Tanguy

par

…et après la guerre.

Les épreuves subies par Tanguy pendant la guerre, la toile tissée de douleurs et de rencontres qu’il a peu à peu construite, lui a appris à grandir et à devenir quelqu’un d’autre que le petit garçon belliqueux qui désirait remplacer son père dans le rôle protecteur de sa mère. Son passage par le camp de redressement, les sévices reçus par le « Frère Rouge » et l’indifférence totale qu’il est parvenu à manifester face à la violence de coups de celui-ci, lui fait comprendre, à la fin de la guerre, que violence et haine ne suffisent à rien pour construire un véritable homme. Lorsque le fouet du « Frère Rouge » le malmène, il découvre une force en lui-même, à comprendre que son bourreau a en réalité peur de lui, peur de son indifférence, et que cette peur le rend violent. Tanguy acquiert donc une remarquable supériorité par rapport à lui, une liberté d’esprit qui le rend intouchable et inattaquable.

Finalement, lorsque le jeune homme retrouve sa mère, il s’aperçoit que lui et elle ne sont plus du tout sur la même longueur d’ondes. Jeune, il suivait et admirait son œuvre sans même la comprendre : « Le soir, il écoutait sa mère qui parlait à la radio.
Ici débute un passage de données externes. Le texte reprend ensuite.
(** Giving a buffer back: it is cached empty, or freed. *)
Lemma pool_recache s H b I : pool_ok s H -> H !! b = Some I -> b ∉ ps_cache s -> (is_splicing s = true -> I = []) ->
  ps_num_bufs s < MAX_CACHED_BUFS ->
  pool_ok (set_ps_cache (b :: ps_cache s) (set_ps_num_bufs (ps_num_bufs s + 1) s)) (<[b := []]> H).
Proof.
  intros [P1 P2 P3 P4 P5 P6] HI Hb Hemp Hn. split; cbn; try done.
  - intros c x Hx. destruct (P1 c x Hx) as (J&HJ&Hh). rewrite lookup_insert. case_decide as E; [|by exists J].
    subst c. exists []. split; [done|]. assert (J = I) as -> by congruence.
    change (holds (view s) (is_splicing s) x []).
    destruct x as [|l|r w]; [done| |].
    + destruct Hh as (?&?&_). by split_and!.
    + destruct Hh as (Hsp&Hh). rewrite <-(Hemp Hsp). by split.
  - intros c J. rewrite lookup_insert. case_decide; [|by eauto]. subst c. by eauto.
  - intros c [->|Hc]%elem_of_cons; [by rewrite lookup_insert_eq|]. rewrite lookup_insert_ne; [auto|]. by intros ->.
  - by apply NoDup_cons.
  - lia.
Qed.

Lemma buf_put_spec s H b I n : pool_ok s H -> H !! b = Some I -> b ∉ ps_cache s -> n = Z.of_nat (length I) ->
  wp nofatal (buf_put b n) s (fun _ s' => calm s s' /\ exists H', pool_ok s' H' /\
    (forall c, c <> b -> H' !! c = H !! c /\ (c ∈ ps_cache s' <-> c ∈ ps_cache s)) /\
    (is_Some (H' !! b) -> b ∈ ps_cache s') /\ (ps_bufs s' = ps_bufs s \/ ps_bufs s' = delete b (ps_bufs s))).
Proof.
  intros Hp HI Hb ->. unfold buf_put. wprim. change (negb (ps_splice s =? 0)) with (is_splicing s).
  assert (wp nofatal (__buf_free b) s (fun _ s' => calm s s' /\ exists H', pool_ok s' H' /\
    (forall c, c <> b -> H' !! c = H !! c /\ (c ∈ ps_cache s' <-> c ∈ ps_cache s)) /\
    (is_Some (H' !! b) -> b ∈ ps_cache s') /\ (ps_bufs s' = ps_bufs s \/ ps_bufs s' = delete b (ps_bufs s)))) as Hfree.
  { eapply wp_mono; [by eapply buf_free_spec|]. cbv beta. intros _ s' (Hc&Ec&Hp'&_&Eb&_). split; [done|].
    exists (delete b H). split_and!; [done| | |by right].
    - intros c Hcb. rewrite lookup_delete_ne by done. by rewrite Ec.
    - rewrite lookup_delete_eq. by intros [??]. }
  destruct (is_splicing s && negb (Z.of_nat (length I) =? 0)) eqn:E; [exact Hfree|]. wprim.
  destruct (Z.ltb_spec (ps_num_bufs s) MAX_CACHED_BUFS); [|exact Hfree].
  wprim. destruct (po_dom _ _ Hp _ _ HI) as [x Hx].
  set (s1 := set_ps_num_bufs (ps_num_bufs s + 1) s).
  assert (load_buf b s1 = Ok (x, s1)) as El by (unfold load_buf; msimpl; by rewrite Hx). wrun El.
  eapply wp_Ok; [reflexivity|]. split.
  - split; [done..|]. intros n Hn. done.
  - exists (<[b := []]> H). split_and!; [| | |by left].
    + apply (pool_recache s H b I); try done. intros Hsp. rewrite Hsp in E. cbn in E.
      destruct I; [done|]. cbn in E. done.
    + intros c Hcb. rewrite lookup_insert_ne by done. split; [done|]. cbn. rewrite elem_of_cons. tauto.
    + intros _. apply list_elem_of_here.
Qed.

(** Taking a buffer: an empty one that nobody uses, from the cache or new. *)
Lemma buf_get_spec s H : pool_ok s H -> wp nofatal buf_get s (fun r s' => calm s s' /\
  match r with
  | None => pool_ok s' H /\ ps_cache s' = ps_cache s
  | Some b => pool_ok s' (<[b := []]> H) /\ b ∉ ps_cache s' /\ (H !! b = None \/ b ∈ ps_cache s) /\
      (forall c, c <> b -> (c ∈ ps_cache s' <-> c ∈ ps_cache s))
  end).
Proof.
  intros Hp. unfold buf_get, __buf_dequeue. apply wp_assoc. wprim. destruct (ps_cache s) as [|b q] eqn:Hq.
  - wprim. eapply wp_mono; [by apply buf_alloc_spec|]. cbv beta. intros [b|] s' (Hc&Ec&Hr); (split; [done|]); rewrite Hq in Ec.
    + destruct Hr as [HHb Hp']. rewrite Ec. split_and!; [done|by apply not_elem_of_nil|by left|done].
    + by rewrite Ec.
  - pose proof (po_nodup _ _ Hp) as Hnd. rewrite Hq in Hnd. apply NoDup_cons in Hnd as [Hbq Hnd].
    apply wp_assoc. wprim. apply wp_assoc. wprim. wprim. eapply wp_Ok; [reflexivity|].
    pose proof (po_cache _ _ Hp b) as Hb. rewrite Hq in Hb. specialize (Hb ltac:(set_solver)).
    split; [split; done|]. rewrite insert_id by done. split_and!; [|done|right; set_solver|].
    + destruct Hp as [P1 P2 P3 P4 P5 [P6 P7]]. rewrite Hq in P4, P6. cbn in P6. split; cbn; try done; [intros c Hc; apply P4; set_solver|lia].
    + intros c Hcb. cbn. rewrite elem_of_cons. tauto.
Qed.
Elle disait que « le bonheur qui prive autrui de son propre bonheur est un bonheur injuste », et il la croyait, car elle ne mentait jamais. Il pleurait souvent en l’entendant. Il ne comprenait pas ce qu’elle disait, mais il savait qu’elle avait raison, car elle était sa mère. ». En grandissant, et en devenant adulte, Tanguy découvre que lui-même construit son propre point de vue et en est acteur. Aussi, lorsqu’il retrouve sa mère, ceux-ci ne parviennent plus à se comprendre ; elle, s’attachant à des idéaux révolutionnaires, lui, prônant le pacifisme de son côté. « Elle croyait toujours à la justice de sa cause. Pour elle, il y avait encore deux camps : celui des « salauds » et le sien. Les salauds étaient tous ceux qui n’étaient pas de son bord. Tanguy, lui, ne croyait pas à un monde divisé en deux camps. Il ne voulait pas de haine. Peut-être était-il un utopiste, peut-être était-il un clairvoyant. Mais il s’obstinait à aimer la vie et les hommes avec un désespoir farouche ». Tanguy réalise alors qu’on peut être en désaccord avec ses parents, sans se le reprocher ni avoir mauvaise conscience. Il se sépare de sa mère, calme et apaisé, en accord avec ses convictions propres.

Ainsi, après la guerre, Tanguy devient un homme complet et achevé. Il sait, de par ce qu’il a vécu, la valeur de la vie humaine et désire plus que tout ne jamais assister de nouveau à un tel massacre. S’apercevant que la vie ne vaut pas la peine d’être tant gâchée, il gagne en sérénité, fidèle à des convictions qu’il affirme sans honte ni violence.